(Dataset entries)
━━━━━━━━━━━━━━━━━━━━━━━━━━━━━━
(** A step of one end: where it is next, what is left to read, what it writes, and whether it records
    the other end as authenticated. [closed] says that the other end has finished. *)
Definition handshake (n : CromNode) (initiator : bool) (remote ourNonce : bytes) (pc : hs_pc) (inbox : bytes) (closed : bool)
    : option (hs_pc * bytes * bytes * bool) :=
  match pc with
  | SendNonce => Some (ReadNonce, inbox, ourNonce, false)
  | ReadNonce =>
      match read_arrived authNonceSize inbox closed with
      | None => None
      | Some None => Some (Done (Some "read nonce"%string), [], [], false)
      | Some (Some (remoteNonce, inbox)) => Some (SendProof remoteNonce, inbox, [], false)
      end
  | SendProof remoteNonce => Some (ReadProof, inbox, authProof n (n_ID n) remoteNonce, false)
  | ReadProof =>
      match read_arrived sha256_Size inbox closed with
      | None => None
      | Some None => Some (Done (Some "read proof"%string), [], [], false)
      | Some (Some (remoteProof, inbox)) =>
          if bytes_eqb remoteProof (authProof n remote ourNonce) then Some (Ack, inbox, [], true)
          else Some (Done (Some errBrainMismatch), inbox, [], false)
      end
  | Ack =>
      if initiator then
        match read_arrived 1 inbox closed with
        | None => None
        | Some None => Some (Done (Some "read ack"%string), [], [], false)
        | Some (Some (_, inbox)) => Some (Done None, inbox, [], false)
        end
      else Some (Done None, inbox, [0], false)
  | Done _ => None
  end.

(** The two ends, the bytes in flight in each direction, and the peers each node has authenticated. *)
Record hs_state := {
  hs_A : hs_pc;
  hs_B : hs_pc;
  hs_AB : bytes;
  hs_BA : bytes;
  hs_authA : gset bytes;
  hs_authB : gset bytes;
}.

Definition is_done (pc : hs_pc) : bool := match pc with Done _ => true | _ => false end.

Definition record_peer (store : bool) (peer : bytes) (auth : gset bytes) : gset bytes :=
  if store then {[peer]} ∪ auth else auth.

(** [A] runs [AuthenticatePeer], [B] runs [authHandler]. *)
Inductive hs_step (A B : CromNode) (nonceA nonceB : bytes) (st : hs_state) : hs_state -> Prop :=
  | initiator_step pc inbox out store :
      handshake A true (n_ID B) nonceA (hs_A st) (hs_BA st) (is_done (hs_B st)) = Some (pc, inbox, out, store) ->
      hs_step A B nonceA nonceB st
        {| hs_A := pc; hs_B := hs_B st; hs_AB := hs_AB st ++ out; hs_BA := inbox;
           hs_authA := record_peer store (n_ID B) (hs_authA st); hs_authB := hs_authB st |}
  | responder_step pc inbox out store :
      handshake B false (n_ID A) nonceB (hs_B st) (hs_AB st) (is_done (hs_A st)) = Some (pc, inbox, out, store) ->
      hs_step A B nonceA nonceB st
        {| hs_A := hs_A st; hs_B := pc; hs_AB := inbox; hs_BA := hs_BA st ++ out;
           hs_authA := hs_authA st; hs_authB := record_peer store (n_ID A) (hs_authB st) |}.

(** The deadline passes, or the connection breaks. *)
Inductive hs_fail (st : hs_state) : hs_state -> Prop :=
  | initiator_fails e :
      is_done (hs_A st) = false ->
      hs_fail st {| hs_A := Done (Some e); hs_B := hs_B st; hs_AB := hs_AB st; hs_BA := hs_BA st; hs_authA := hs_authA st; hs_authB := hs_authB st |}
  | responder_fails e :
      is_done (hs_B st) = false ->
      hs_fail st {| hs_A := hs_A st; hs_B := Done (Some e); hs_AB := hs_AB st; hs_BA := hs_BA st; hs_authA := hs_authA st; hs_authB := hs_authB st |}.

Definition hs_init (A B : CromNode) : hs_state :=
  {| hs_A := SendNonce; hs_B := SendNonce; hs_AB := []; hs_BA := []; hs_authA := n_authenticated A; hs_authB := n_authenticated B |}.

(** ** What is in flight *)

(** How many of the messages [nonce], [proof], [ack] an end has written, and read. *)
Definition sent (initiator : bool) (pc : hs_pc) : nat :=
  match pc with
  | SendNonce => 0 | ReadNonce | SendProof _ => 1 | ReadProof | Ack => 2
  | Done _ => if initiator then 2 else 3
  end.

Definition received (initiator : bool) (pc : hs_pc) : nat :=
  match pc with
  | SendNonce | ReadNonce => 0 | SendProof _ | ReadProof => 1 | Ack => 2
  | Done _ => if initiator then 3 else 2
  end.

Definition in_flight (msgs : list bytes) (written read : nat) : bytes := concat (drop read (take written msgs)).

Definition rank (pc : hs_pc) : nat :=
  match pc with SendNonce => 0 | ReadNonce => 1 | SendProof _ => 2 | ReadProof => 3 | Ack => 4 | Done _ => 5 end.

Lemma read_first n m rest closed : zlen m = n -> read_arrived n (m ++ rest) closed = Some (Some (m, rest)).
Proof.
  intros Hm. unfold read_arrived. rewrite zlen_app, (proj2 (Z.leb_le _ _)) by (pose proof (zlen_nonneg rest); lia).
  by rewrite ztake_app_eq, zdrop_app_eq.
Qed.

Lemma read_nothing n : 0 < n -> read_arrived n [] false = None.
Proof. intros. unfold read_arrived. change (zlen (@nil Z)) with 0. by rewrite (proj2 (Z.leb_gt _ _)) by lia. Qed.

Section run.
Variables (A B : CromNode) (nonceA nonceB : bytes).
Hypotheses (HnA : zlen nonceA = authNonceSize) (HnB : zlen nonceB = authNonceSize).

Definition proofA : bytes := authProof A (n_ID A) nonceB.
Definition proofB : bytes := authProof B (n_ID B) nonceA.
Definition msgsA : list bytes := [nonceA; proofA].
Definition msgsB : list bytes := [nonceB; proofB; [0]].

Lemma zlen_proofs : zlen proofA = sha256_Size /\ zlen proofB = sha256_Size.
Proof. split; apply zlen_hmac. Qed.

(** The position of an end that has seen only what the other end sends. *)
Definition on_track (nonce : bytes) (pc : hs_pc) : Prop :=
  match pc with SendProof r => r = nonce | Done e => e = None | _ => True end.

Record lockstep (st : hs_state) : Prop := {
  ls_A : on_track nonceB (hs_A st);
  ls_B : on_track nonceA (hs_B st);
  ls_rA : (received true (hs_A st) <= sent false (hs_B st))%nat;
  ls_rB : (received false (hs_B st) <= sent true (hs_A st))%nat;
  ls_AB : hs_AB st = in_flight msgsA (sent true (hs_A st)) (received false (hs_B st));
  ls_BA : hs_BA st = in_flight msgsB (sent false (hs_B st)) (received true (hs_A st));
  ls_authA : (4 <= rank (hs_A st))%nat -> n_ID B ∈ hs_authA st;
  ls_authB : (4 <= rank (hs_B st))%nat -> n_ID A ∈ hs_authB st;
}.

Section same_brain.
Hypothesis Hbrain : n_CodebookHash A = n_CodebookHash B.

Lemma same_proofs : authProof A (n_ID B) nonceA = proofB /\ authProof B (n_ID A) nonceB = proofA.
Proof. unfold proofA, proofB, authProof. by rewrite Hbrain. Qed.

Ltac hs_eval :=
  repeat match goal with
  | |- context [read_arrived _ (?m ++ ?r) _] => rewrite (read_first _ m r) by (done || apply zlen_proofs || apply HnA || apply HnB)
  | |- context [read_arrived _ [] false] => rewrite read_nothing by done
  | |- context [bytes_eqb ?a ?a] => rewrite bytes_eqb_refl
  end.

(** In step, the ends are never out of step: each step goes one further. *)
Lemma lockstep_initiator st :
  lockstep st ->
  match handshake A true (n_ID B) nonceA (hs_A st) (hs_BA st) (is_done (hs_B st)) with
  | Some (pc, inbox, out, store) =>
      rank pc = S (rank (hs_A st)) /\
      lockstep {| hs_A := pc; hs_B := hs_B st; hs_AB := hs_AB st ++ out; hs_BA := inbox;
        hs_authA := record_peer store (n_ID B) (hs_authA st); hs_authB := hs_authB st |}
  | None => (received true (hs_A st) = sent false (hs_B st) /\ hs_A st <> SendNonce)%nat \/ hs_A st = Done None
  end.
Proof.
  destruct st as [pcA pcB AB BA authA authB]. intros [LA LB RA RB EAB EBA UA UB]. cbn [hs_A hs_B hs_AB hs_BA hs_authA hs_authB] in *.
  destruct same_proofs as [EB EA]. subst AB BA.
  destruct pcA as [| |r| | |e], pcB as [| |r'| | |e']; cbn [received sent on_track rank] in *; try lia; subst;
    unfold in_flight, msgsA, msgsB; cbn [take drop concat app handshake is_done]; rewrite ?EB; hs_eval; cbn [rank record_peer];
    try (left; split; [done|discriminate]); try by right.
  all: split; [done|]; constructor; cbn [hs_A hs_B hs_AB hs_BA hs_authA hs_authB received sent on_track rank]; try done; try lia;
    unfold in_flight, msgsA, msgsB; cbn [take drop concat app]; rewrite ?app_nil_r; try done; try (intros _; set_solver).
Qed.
━━━━━━━━━━━━━━━━━━━━━━━━━━━━━━
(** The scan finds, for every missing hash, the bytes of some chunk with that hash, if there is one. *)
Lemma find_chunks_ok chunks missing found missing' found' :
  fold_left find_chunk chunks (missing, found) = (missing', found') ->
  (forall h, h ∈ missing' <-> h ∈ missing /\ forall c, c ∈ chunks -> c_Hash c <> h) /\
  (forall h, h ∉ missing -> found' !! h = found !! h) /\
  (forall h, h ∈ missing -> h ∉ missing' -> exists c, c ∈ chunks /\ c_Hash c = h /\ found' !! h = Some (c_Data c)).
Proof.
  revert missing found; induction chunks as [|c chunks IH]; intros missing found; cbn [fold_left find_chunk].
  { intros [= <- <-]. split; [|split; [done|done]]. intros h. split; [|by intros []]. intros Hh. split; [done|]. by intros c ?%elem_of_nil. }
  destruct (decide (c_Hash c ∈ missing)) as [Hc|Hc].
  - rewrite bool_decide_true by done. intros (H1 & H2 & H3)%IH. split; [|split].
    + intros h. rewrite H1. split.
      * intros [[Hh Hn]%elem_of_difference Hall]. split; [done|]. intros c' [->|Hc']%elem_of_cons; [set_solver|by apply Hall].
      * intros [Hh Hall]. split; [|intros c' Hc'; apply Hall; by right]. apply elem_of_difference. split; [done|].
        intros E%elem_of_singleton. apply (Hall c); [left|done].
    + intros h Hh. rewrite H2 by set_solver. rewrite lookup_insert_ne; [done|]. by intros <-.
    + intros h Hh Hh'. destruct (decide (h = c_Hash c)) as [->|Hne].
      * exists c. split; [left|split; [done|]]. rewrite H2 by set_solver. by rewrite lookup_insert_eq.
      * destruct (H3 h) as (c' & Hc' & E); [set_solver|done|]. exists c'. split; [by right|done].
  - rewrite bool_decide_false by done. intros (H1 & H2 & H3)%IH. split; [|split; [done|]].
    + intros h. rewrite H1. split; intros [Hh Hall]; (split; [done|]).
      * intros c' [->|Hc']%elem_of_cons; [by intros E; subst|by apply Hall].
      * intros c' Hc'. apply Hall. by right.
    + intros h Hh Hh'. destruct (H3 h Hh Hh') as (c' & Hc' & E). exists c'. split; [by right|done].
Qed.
━━━━━━━━━━━━━━━━━━━━━━━━━━━━━━
Starting with the line above that holds "1 | Ack => 2" and stopping with the line that holds "Proof. unfold proofA, proofB, authProof.", reproduce each line exactly, omitting all other lines.

[RESULT FOR THIS EXERCISE]
  | SendNonce | ReadNonce => 0 | SendProof _ | ReadProof => 1 | Ack => 2
  | Done _ => if initiator then 3 else 2
  end.

Definition in_flight (msgs : list bytes) (written read : nat) : bytes := concat (drop read (take written msgs)).

Definition rank (pc : hs_pc) : nat :=
  match pc with SendNonce => 0 | ReadNonce => 1 | SendProof _ => 2 | ReadProof => 3 | Ack => 4 | Done _ => 5 end.

Lemma read_first n m rest closed : zlen m = n -> read_arrived n (m ++ rest) closed = Some (Some (m, rest)).
Proof.
  intros Hm. unfold read_arrived. rewrite zlen_app, (proj2 (Z.leb_le _ _)) by (pose proof (zlen_nonneg rest); lia).
  by rewrite ztake_app_eq, zdrop_app_eq.
Qed.

Lemma read_nothing n : 0 < n -> read_arrived n [] false = None.
Proof. intros. unfold read_arrived. change (zlen (@nil Z)) with 0. by rewrite (proj2 (Z.leb_gt _ _)) by lia. Qed.

Section run.
Variables (A B : CromNode) (nonceA nonceB : bytes).
Hypotheses (HnA : zlen nonceA = authNonceSize) (HnB : zlen nonceB = authNonceSize).

Definition proofA : bytes := authProof A (n_ID A) nonceB.
Definition proofB : bytes := authProof B (n_ID B) nonceA.
Definition msgsA : list bytes := [nonceA; proofA].
Definition msgsB : list bytes := [nonceB; proofB; [0]].

Lemma zlen_proofs : zlen proofA = sha256_Size /\ zlen proofB = sha256_Size.
Proof. split; apply zlen_hmac. Qed.

(** The position of an end that has seen only what the other end sends. *)
Definition on_track (nonce : bytes) (pc : hs_pc) : Prop :=
  match pc with SendProof r => r = nonce | Done e => e = None | _ => True end.

Record lockstep (st : hs_state) : Prop := {
  ls_A : on_track nonceB (hs_A st);
  ls_B : on_track nonceA (hs_B st);
  ls_rA : (received true (hs_A st) <= sent false (hs_B st))%nat;
  ls_rB : (received false (hs_B st) <= sent true (hs_A st))%nat;
  ls_AB : hs_AB st = in_flight msgsA (sent true (hs_A st)) (received false (hs_B st));
  ls_BA : hs_BA st = in_flight msgsB (sent false (hs_B st)) (received true (hs_A st));
  ls_authA : (4 <= rank (hs_A st))%nat -> n_ID B ∈ hs_authA st;
  ls_authB : (4 <= rank (hs_B st))%nat -> n_ID A ∈ hs_authB st;
}.

Section same_brain.
Hypothesis Hbrain : n_CodebookHash A = n_CodebookHash B.

Lemma same_proofs : authProof A (n_ID B) nonceA = proofB /\ authProof B (n_ID A) nonceB = proofA.
Proof. unfold proofA, proofB, authProof. by rewrite Hbrain. Qed.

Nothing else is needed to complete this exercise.